### Problem description:
Could you filter the records below down to the lines that include the word "Fixpoint"?

##### Available data

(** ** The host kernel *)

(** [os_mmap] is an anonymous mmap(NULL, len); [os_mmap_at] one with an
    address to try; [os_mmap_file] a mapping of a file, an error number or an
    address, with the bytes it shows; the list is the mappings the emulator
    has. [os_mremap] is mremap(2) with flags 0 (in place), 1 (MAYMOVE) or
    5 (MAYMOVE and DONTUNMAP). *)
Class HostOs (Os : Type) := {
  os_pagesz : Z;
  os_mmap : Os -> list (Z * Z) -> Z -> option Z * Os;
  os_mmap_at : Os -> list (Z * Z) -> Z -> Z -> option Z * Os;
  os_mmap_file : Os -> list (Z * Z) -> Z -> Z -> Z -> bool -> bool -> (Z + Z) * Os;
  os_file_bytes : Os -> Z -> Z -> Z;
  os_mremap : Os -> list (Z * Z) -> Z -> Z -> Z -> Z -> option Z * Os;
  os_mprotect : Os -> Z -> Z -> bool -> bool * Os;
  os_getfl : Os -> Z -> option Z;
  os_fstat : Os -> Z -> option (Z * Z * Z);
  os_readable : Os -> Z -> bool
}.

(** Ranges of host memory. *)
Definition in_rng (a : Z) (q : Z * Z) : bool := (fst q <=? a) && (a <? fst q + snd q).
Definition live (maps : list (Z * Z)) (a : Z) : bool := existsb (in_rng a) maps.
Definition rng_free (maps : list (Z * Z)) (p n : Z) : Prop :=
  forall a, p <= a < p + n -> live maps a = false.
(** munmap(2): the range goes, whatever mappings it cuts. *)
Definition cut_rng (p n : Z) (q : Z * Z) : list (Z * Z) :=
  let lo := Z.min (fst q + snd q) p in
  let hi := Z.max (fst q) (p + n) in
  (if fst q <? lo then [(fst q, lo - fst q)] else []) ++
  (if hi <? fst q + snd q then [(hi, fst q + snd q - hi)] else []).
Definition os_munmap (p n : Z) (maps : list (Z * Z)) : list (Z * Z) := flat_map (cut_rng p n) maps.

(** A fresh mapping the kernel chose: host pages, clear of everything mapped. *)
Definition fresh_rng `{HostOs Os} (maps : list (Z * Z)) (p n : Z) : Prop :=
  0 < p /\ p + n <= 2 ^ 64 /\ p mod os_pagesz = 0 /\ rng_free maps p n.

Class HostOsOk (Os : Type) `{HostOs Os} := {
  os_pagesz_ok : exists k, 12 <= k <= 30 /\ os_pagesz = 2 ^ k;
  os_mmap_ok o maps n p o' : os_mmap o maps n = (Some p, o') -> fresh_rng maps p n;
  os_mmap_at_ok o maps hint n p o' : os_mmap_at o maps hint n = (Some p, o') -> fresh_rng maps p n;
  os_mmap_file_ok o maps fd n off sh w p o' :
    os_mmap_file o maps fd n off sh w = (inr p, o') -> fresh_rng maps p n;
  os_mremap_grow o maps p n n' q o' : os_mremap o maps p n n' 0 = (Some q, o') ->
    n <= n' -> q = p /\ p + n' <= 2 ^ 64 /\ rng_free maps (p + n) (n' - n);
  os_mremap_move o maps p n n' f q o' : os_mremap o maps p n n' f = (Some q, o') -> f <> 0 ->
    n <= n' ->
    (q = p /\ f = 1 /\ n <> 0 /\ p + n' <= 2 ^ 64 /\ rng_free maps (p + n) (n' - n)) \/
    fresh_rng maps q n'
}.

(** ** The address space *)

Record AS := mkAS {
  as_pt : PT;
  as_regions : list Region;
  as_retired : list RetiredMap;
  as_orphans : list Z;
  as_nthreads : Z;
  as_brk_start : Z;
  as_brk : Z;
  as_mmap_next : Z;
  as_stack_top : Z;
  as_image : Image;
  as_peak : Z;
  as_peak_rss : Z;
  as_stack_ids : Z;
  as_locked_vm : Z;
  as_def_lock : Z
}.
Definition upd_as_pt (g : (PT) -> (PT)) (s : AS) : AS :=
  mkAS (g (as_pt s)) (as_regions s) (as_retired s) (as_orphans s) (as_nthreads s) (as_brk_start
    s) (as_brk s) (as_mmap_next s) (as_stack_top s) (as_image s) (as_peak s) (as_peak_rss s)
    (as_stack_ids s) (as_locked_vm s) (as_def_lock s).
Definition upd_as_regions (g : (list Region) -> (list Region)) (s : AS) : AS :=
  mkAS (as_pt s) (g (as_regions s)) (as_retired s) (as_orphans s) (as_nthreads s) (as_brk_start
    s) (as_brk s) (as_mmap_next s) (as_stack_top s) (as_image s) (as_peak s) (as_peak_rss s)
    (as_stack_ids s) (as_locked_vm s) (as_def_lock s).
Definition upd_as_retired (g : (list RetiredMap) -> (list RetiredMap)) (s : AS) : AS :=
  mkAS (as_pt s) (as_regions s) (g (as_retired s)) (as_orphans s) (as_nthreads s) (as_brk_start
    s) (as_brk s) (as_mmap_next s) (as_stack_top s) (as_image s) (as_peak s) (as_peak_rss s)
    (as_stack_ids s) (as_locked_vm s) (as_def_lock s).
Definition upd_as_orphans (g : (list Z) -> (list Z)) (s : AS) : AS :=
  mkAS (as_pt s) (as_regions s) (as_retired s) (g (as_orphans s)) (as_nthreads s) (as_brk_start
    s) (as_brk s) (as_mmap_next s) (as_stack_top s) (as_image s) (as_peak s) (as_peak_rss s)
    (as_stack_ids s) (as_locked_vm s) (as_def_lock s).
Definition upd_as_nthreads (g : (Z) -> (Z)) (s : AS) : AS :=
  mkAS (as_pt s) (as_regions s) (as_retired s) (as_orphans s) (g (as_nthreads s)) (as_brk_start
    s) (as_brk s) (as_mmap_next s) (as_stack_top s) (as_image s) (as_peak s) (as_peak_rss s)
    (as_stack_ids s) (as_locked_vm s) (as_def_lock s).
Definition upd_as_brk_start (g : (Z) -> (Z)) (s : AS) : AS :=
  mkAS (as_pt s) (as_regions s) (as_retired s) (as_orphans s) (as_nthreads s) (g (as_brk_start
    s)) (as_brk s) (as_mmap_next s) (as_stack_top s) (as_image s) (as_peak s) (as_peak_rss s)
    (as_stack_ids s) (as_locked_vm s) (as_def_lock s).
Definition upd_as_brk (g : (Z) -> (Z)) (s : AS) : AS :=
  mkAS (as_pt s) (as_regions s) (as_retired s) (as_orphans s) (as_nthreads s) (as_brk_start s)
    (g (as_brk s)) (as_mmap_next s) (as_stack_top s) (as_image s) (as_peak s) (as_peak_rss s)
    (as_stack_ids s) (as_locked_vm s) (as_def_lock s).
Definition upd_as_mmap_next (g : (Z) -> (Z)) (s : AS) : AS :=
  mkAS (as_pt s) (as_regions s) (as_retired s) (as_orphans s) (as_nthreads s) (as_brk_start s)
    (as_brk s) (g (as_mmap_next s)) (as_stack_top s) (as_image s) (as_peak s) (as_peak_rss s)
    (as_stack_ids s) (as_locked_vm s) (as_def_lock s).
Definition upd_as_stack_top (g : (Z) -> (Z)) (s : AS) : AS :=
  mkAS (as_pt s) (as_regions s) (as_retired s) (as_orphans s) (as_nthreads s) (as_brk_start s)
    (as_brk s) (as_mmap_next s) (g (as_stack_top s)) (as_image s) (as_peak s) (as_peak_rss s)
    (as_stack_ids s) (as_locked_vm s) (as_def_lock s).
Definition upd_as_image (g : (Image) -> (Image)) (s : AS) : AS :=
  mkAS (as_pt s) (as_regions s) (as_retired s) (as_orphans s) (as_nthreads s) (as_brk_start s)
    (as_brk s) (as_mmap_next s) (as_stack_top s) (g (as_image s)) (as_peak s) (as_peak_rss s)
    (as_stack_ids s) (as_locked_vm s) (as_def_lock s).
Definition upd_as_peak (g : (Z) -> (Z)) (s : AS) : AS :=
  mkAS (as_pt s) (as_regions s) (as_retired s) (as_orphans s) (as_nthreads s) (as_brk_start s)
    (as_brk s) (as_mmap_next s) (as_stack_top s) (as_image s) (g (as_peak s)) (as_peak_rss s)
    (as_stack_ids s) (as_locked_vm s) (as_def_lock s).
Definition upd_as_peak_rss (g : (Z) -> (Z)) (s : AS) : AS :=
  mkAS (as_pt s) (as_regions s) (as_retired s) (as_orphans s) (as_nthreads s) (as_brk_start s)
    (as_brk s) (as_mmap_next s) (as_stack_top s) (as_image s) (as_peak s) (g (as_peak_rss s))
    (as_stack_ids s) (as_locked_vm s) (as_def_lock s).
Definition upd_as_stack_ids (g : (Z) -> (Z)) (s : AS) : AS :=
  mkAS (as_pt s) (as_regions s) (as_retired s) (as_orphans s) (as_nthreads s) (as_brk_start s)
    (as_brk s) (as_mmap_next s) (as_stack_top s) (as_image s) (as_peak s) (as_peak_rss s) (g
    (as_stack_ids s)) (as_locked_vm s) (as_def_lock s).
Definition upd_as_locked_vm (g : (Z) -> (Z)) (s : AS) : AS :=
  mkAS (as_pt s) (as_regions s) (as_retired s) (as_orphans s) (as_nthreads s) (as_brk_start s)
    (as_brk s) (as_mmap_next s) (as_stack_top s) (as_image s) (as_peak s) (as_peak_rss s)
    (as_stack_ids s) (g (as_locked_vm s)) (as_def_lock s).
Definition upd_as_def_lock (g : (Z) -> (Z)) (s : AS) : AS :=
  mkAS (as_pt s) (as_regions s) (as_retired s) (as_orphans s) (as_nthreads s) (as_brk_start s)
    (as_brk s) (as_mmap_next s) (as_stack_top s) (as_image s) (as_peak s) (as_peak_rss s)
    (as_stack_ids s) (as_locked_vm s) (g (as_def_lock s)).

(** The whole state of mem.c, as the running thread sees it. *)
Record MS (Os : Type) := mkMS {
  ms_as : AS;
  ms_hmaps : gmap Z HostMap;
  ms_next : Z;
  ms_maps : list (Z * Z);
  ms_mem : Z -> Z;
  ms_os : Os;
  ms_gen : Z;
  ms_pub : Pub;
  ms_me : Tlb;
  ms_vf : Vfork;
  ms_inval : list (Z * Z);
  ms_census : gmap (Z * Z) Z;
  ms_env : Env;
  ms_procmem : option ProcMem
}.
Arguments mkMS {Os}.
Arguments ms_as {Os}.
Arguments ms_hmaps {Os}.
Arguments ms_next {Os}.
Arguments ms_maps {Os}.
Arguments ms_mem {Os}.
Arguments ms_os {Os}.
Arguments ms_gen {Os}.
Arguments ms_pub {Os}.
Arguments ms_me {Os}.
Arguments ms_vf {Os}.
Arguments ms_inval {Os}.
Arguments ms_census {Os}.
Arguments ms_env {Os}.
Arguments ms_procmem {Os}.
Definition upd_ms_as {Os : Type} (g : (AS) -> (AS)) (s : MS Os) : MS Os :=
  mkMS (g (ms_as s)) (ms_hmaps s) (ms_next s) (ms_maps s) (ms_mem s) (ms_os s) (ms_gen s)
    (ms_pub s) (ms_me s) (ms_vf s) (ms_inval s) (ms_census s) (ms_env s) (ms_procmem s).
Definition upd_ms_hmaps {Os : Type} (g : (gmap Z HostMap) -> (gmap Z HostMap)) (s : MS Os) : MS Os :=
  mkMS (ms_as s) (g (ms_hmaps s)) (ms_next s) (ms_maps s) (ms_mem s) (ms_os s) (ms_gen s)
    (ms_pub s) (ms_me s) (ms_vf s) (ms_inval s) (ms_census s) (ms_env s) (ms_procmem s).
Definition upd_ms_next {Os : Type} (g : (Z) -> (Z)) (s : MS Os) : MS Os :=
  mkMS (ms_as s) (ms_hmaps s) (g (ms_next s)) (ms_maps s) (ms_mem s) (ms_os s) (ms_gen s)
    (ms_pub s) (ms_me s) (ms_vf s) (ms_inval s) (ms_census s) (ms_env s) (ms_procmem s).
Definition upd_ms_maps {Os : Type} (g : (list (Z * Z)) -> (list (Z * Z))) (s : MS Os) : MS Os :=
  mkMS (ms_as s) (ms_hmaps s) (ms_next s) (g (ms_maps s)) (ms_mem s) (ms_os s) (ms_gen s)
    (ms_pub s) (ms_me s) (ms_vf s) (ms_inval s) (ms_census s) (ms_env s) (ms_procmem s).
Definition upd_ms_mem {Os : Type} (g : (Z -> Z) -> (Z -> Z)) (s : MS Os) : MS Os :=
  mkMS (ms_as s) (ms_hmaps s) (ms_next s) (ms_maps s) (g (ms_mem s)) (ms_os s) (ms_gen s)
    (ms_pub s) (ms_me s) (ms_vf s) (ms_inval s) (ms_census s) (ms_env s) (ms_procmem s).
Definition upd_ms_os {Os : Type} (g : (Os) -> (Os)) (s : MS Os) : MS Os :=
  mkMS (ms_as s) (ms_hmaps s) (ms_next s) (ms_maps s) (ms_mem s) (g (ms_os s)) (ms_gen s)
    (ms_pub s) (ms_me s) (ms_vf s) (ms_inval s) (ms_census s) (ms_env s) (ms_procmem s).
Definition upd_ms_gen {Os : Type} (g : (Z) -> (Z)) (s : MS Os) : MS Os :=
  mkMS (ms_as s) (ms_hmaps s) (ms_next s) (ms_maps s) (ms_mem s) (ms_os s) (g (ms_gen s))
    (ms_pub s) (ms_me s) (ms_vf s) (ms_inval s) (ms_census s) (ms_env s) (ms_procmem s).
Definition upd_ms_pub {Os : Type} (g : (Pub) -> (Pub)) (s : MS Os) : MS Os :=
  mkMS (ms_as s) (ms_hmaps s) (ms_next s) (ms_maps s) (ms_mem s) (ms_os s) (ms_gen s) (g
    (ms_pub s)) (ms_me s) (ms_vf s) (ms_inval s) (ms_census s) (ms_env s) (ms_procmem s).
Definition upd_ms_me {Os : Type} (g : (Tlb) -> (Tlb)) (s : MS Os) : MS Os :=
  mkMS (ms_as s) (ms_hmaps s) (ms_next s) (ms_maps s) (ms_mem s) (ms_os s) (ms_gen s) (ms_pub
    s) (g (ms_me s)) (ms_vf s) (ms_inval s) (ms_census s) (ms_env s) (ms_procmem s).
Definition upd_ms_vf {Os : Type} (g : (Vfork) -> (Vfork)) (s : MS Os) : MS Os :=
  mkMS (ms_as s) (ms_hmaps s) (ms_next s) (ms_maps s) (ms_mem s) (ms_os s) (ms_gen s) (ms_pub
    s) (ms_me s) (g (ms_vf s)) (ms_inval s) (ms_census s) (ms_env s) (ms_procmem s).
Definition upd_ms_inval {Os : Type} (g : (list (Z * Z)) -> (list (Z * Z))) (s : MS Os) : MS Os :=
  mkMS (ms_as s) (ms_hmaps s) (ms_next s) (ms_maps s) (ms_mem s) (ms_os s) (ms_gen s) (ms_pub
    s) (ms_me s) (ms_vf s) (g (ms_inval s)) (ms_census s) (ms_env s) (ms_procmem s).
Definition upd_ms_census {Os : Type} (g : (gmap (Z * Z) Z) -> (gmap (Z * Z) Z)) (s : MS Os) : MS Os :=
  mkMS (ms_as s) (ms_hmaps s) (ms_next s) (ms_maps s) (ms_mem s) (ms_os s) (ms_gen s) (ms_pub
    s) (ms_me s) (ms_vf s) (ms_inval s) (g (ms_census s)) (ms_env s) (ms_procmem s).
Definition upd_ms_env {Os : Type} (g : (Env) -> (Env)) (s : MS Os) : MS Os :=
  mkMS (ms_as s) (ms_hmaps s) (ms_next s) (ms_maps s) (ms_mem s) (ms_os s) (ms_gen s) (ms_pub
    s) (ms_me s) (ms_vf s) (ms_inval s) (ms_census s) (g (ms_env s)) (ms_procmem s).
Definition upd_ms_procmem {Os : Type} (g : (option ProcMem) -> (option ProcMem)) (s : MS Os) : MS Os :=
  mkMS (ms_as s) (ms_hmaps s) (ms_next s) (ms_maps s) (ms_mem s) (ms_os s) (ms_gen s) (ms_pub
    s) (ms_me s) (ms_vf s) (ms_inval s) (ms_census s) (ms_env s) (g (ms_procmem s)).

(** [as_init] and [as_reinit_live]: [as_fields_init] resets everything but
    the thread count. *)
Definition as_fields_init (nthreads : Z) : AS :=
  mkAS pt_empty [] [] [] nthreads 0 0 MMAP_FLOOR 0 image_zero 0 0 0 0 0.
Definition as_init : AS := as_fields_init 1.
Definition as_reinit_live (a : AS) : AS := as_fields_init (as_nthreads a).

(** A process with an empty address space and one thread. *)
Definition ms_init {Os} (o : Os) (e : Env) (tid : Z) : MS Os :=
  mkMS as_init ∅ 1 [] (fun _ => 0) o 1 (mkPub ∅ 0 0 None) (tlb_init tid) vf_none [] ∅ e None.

##########
##### Available data

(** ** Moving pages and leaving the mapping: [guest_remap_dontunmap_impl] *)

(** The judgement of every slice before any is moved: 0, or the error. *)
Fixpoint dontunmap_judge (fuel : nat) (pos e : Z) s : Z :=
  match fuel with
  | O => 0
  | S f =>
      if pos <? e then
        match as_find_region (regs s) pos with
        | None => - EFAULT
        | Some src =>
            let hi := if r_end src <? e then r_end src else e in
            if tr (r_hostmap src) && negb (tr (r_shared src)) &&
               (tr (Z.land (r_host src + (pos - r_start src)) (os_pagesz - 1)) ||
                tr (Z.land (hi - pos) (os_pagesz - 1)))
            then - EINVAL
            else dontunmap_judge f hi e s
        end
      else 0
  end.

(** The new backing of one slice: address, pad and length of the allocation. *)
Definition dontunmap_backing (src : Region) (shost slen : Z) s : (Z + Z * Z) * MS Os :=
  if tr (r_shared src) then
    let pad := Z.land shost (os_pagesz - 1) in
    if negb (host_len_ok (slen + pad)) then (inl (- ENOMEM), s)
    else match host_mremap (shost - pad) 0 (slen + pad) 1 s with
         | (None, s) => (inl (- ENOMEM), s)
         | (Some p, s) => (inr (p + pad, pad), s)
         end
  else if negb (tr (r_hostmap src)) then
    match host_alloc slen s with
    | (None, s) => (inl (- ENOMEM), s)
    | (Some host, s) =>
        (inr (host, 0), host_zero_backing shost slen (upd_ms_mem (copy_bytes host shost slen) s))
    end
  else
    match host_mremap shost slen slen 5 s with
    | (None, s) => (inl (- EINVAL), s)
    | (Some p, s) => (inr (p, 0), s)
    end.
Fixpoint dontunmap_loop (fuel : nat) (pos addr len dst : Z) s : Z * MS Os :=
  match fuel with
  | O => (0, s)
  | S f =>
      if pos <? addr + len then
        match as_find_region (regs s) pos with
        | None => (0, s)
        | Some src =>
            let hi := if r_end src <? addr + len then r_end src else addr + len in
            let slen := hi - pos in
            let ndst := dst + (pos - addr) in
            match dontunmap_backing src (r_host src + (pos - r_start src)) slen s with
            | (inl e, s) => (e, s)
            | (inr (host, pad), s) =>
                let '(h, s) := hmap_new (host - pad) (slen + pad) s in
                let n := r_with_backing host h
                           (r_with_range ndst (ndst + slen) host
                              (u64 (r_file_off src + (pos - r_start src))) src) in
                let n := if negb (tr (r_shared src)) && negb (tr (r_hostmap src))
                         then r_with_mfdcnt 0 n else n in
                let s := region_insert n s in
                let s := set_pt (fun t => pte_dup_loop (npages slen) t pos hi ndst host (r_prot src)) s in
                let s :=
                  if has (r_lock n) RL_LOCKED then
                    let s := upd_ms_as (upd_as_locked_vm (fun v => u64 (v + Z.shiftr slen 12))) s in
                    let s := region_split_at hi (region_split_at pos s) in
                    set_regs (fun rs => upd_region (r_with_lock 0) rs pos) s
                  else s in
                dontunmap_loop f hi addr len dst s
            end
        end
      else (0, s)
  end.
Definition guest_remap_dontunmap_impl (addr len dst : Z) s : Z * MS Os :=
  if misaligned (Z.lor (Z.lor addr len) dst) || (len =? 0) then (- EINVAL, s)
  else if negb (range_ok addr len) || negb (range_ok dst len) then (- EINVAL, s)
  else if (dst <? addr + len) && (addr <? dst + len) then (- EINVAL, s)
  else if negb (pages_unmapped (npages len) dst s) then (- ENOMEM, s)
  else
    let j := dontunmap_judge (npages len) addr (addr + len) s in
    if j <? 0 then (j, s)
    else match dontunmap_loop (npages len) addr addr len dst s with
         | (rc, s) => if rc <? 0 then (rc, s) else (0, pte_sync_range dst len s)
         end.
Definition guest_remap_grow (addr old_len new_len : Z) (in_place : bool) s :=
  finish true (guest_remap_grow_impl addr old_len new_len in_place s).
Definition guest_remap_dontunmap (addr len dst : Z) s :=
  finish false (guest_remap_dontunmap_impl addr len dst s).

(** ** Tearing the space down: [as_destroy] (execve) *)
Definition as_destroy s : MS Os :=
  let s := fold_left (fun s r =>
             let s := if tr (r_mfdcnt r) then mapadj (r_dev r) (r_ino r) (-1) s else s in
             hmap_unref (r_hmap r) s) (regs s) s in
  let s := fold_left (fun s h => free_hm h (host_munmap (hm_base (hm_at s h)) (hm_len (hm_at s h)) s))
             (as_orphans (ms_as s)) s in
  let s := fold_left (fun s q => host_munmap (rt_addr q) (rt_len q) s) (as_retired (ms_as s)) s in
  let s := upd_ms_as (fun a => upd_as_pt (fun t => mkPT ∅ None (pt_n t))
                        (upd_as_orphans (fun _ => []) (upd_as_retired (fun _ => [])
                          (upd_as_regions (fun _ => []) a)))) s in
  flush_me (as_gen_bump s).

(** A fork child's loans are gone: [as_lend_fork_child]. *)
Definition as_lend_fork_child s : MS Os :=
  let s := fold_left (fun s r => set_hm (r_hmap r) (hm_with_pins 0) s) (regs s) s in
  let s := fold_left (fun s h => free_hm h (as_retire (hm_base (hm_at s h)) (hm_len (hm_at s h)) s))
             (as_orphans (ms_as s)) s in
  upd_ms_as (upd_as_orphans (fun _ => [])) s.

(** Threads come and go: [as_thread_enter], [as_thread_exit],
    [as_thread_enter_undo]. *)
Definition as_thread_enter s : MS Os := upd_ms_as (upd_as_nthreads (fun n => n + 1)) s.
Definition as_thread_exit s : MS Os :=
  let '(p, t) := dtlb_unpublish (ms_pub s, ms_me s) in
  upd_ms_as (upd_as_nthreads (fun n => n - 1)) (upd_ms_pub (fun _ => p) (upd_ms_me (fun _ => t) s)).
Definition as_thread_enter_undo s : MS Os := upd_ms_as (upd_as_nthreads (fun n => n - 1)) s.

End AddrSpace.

##########
##### Available data

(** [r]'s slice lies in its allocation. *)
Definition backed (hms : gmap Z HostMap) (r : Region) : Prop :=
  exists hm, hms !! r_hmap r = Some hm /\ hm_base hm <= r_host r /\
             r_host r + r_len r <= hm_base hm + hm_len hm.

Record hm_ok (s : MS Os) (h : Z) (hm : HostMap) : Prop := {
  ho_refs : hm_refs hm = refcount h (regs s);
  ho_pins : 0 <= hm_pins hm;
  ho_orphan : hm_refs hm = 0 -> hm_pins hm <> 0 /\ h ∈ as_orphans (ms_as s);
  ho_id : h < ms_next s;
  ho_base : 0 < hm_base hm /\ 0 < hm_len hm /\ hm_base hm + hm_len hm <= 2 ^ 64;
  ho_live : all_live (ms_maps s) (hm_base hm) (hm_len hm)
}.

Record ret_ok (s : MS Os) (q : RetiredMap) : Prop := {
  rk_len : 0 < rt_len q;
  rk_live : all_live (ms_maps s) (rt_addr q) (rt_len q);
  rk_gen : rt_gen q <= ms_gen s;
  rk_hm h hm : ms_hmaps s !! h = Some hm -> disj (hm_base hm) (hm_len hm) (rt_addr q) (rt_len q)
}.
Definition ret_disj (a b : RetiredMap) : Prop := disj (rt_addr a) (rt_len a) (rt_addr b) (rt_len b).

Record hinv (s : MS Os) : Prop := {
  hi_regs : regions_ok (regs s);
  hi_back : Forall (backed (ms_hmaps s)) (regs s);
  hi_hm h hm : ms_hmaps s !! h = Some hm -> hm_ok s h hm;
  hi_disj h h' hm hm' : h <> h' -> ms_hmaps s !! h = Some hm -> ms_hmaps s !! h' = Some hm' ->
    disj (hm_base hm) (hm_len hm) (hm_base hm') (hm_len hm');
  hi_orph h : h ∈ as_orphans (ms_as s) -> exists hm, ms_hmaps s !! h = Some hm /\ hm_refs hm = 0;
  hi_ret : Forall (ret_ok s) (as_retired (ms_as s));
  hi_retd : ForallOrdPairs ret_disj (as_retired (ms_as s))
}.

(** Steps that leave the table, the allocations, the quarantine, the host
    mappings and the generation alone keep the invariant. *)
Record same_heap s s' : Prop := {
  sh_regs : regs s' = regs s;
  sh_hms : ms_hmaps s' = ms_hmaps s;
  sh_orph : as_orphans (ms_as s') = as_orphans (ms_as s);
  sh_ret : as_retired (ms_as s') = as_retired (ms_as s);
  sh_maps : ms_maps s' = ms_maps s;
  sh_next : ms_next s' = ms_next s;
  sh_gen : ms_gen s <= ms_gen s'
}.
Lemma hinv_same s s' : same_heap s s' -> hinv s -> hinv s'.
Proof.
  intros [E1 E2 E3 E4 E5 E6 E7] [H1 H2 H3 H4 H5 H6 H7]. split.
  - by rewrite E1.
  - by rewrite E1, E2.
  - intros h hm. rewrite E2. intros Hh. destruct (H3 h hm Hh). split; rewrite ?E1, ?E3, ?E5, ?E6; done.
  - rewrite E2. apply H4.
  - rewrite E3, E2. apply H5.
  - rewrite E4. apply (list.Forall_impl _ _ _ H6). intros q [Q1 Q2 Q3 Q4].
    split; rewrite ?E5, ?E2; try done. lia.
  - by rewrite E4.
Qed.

##########

### Exercise answer:
Fixpoint dontunmap_judge (fuel : nat) (pos e : Z) s : Z :=
Fixpoint dontunmap_loop (fuel : nat) (pos addr len dst : Z) s : Z * MS Os :=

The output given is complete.